Britain’s housing shortage is fuelling youth unemployment because young people cannot afford to live where jobs are available, research has found.

A study, published by campaign group PricedOut, suggests young people who move to cities with more job vacancies will be £1,002 a year worse off because of higher rent.

The report compared the availability of jobs in towns and cities with average salaries and rent prices. In England’s nine top cities for job availability, employees were paid more but spent an average 36% of their salary on rent.

In contrast, in the nine areas with least job availability, rent cost 24% of local median income.

TUC general secretary Frances O’Grady said the Government needed to do more to ensure young people could afford to live where work was available.

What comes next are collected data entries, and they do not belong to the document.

(** X1.  In a run that stays within the interpreter's recursion limit,
    the records are those of the locations it requested that render and
    yield their details, one record each and in the order of the requests
    (so a page's record precedes those of the pages reached through it);
    the locations visited are exactly these.  Such a run is the run of
    [navigate_and_extract]. *)
Theorem records_follow_requests (room : nat) (web : str -> nav) (seed : str)
    (max_depth : Z) (d : Driver) :
  (Z.to_nat (max_depth + 1) < room)%nat ->
  exists recs d' new,
    navigate_and_extract_within room web seed max_depth d = (Returns recs, d') /\
    navigate_and_extract web seed max_depth d = (Returns recs, d') /\
    requests d' = requests d ++ new /\
    records_of web (filter (fun l => is_Some (record_at web l)) new) recs /\
    (forall l, l ∈ visited_urls (final_within room web max_depth seed d) <->
               l ∈ new /\ is_Some (record_at web l)).
Proof.
  intros Hroom.
  destruct (request_log web max_depth seed room d)
    as (new & Hreq & Hrecs & Hvis & _).
  exists (scraped_pages (final_within room web max_depth seed d)),
    (driver (final_within room web max_depth seed d)), new.
  split; [by apply navigate_and_extract_within_eq|].
  split; [|by split].
  rewrite <- (navigate_and_extract_within_enough room) by done.
  by apply navigate_and_extract_within_eq.
Qed.

Lemma records_follow_requests_witness :
  exists recs d' new,
    navigate_and_extract_within 4 web_tree "http://a.test/" 2 fresh_driver
      = (Returns recs, d') /\
    requests d' = [] ++ new /\
    records_of web_tree
      (filter (fun l => is_Some (record_at web_tree l)) new) recs.
Proof.
  destruct (records_follow_requests 4 web_tree "http://a.test/" 2 fresh_driver)
    as (recs & d' & new & Hrun & _ & Hreq & Hrecs & _); [vm_compute; lia|].
  by exists recs, d', new.
Defined.

(** X2.  The browser is never asked for a location that lies beyond the
    depth bound: every request of a run, failed ones included, is for a
    location discovered from the seed through at most [max_depth] links of
    pages that were scraped. *)
Theorem requests_within_depth (web : str -> nav) (seed : str)
    (max_depth : Z) (d : Driver) :
  exists new,
    requests (snd (navigate_and_extract web seed max_depth d))
      = requests d ++ new /\
    Forall (fun l => exists n, Z.of_nat n <= max_depth /\ reach web seed n l)
      new.
Proof.
  destruct (request_log web max_depth seed (call_budget max_depth) d)
    as (new & Hreq & _ & _ & Hreach).
  exists new. rewrite navigate_and_extract_eq. cbn [snd].
  split; [done|]. by apply Forall_forall.
Qed.

(** ** Running a crawl frame by frame *)

Section Stepping.

Variable web : str -> nav.
Variable max_depth : Z.

Lemma frame_enter_returns fuel url depth r p c r' :
  depth <= max_depth -> url ∉ visited_urls r ->
  web url = Loaded p -> body_text p = Gives c ->
  explore_links web max_depth fuel depth (candidates p) (entered r url p c)
    = (Returns tt, r') ->
  recursive_scrape web max_depth (S fuel) url depth r = (Returns tt, r').
Proof.
  intros Hdepth Hnew Hweb Hbody Hloop.
  rewrite (frame_enter web max_depth fuel url depth r p c) by done.
  by apply try_except_returns.
Qed.

Lemma explore_links_cons_returns fuel depth link links r r1 r2 :
  recursive_scrape web max_depth fuel link (depth + 1) r = (Returns tt, r1) ->
  explore_links web max_depth fuel depth links r1 = (Returns tt, r2) ->
  explore_links web max_depth fuel depth (link :: links) r = (Returns tt, r2).
Proof. intros Hcall Hrest. by rewrite explore_links_cons, Hcall. Qed.

Lemma explore_links_nil fuel depth r :
  explore_links web max_depth fuel depth [] r = (Returns tt, r).
Proof. reflexivity. Qed.



End Stepping.

(** X3.  When the seed renders and the depth bound is not negative, the
    first record of the result is the seed's. *)
Theorem seed_record_first (web : str -> nav) (seed : str) (max_depth : Z)
    (d : Driver) (p : Page) (c : str) :
  0 <= max_depth -> web seed = Loaded p -> body_text p = Gives c ->
  exists more d',
    navigate_and_extract web seed max_depth d
      = (Returns (details p c :: more), d').
Proof.
  intros Hdepth Hweb Hbody. rewrite navigate_and_extract_eq.
  assert (Hfirst : exists more,
    scraped_pages (final web max_depth seed d) = details p c :: more);
    [|destruct Hfirst as [more ->]; by eexists _, _].
  unfold final, call_budget.
  rewrite (frame_enter web max_depth _ seed 0 _ p c);
    [|lia|apply not_elem_of_empty|done|done].
  rewrite try_except_state.
  destruct (explore_links_extends web max_depth (Z.to_nat (max_depth + 1)) 0
              (candidates p) (entered (start d) seed p c))
    as (_ & [more Hmore] & _).
  exists more. by rewrite Hmore.
Qed.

“This report shows how Britain’s chronic housing shortage is holding back young people desperate to start their careers,” O’Grady said.

“Unless we start building more affordable homes now, people will continue to get trapped in employment blackspots because they can’t afford to move to where the job opportunities are.”

The report highlighted London as having the highest rental rates as a proportion of income. An average 1.44 people compete for every job in the capital, where they are likely to spend half of their income on rent.

Despite London salaries being £3,804 higher than the national average, PricedOut suggested a typical Londoner is £4,027 worse-off as a result of steep rental prices.

PricedOut spokesman Dan Wilson Craw said landlords were “cashing in on young people who need to move to find work”.

“We desperately need more houses built in places where jobs are being created to ease the pressure on rents,” he said.

“If the Government wants to make sure work pays, it must act urgently to stop young workers handing over all their extra earnings, and more, to landlords.”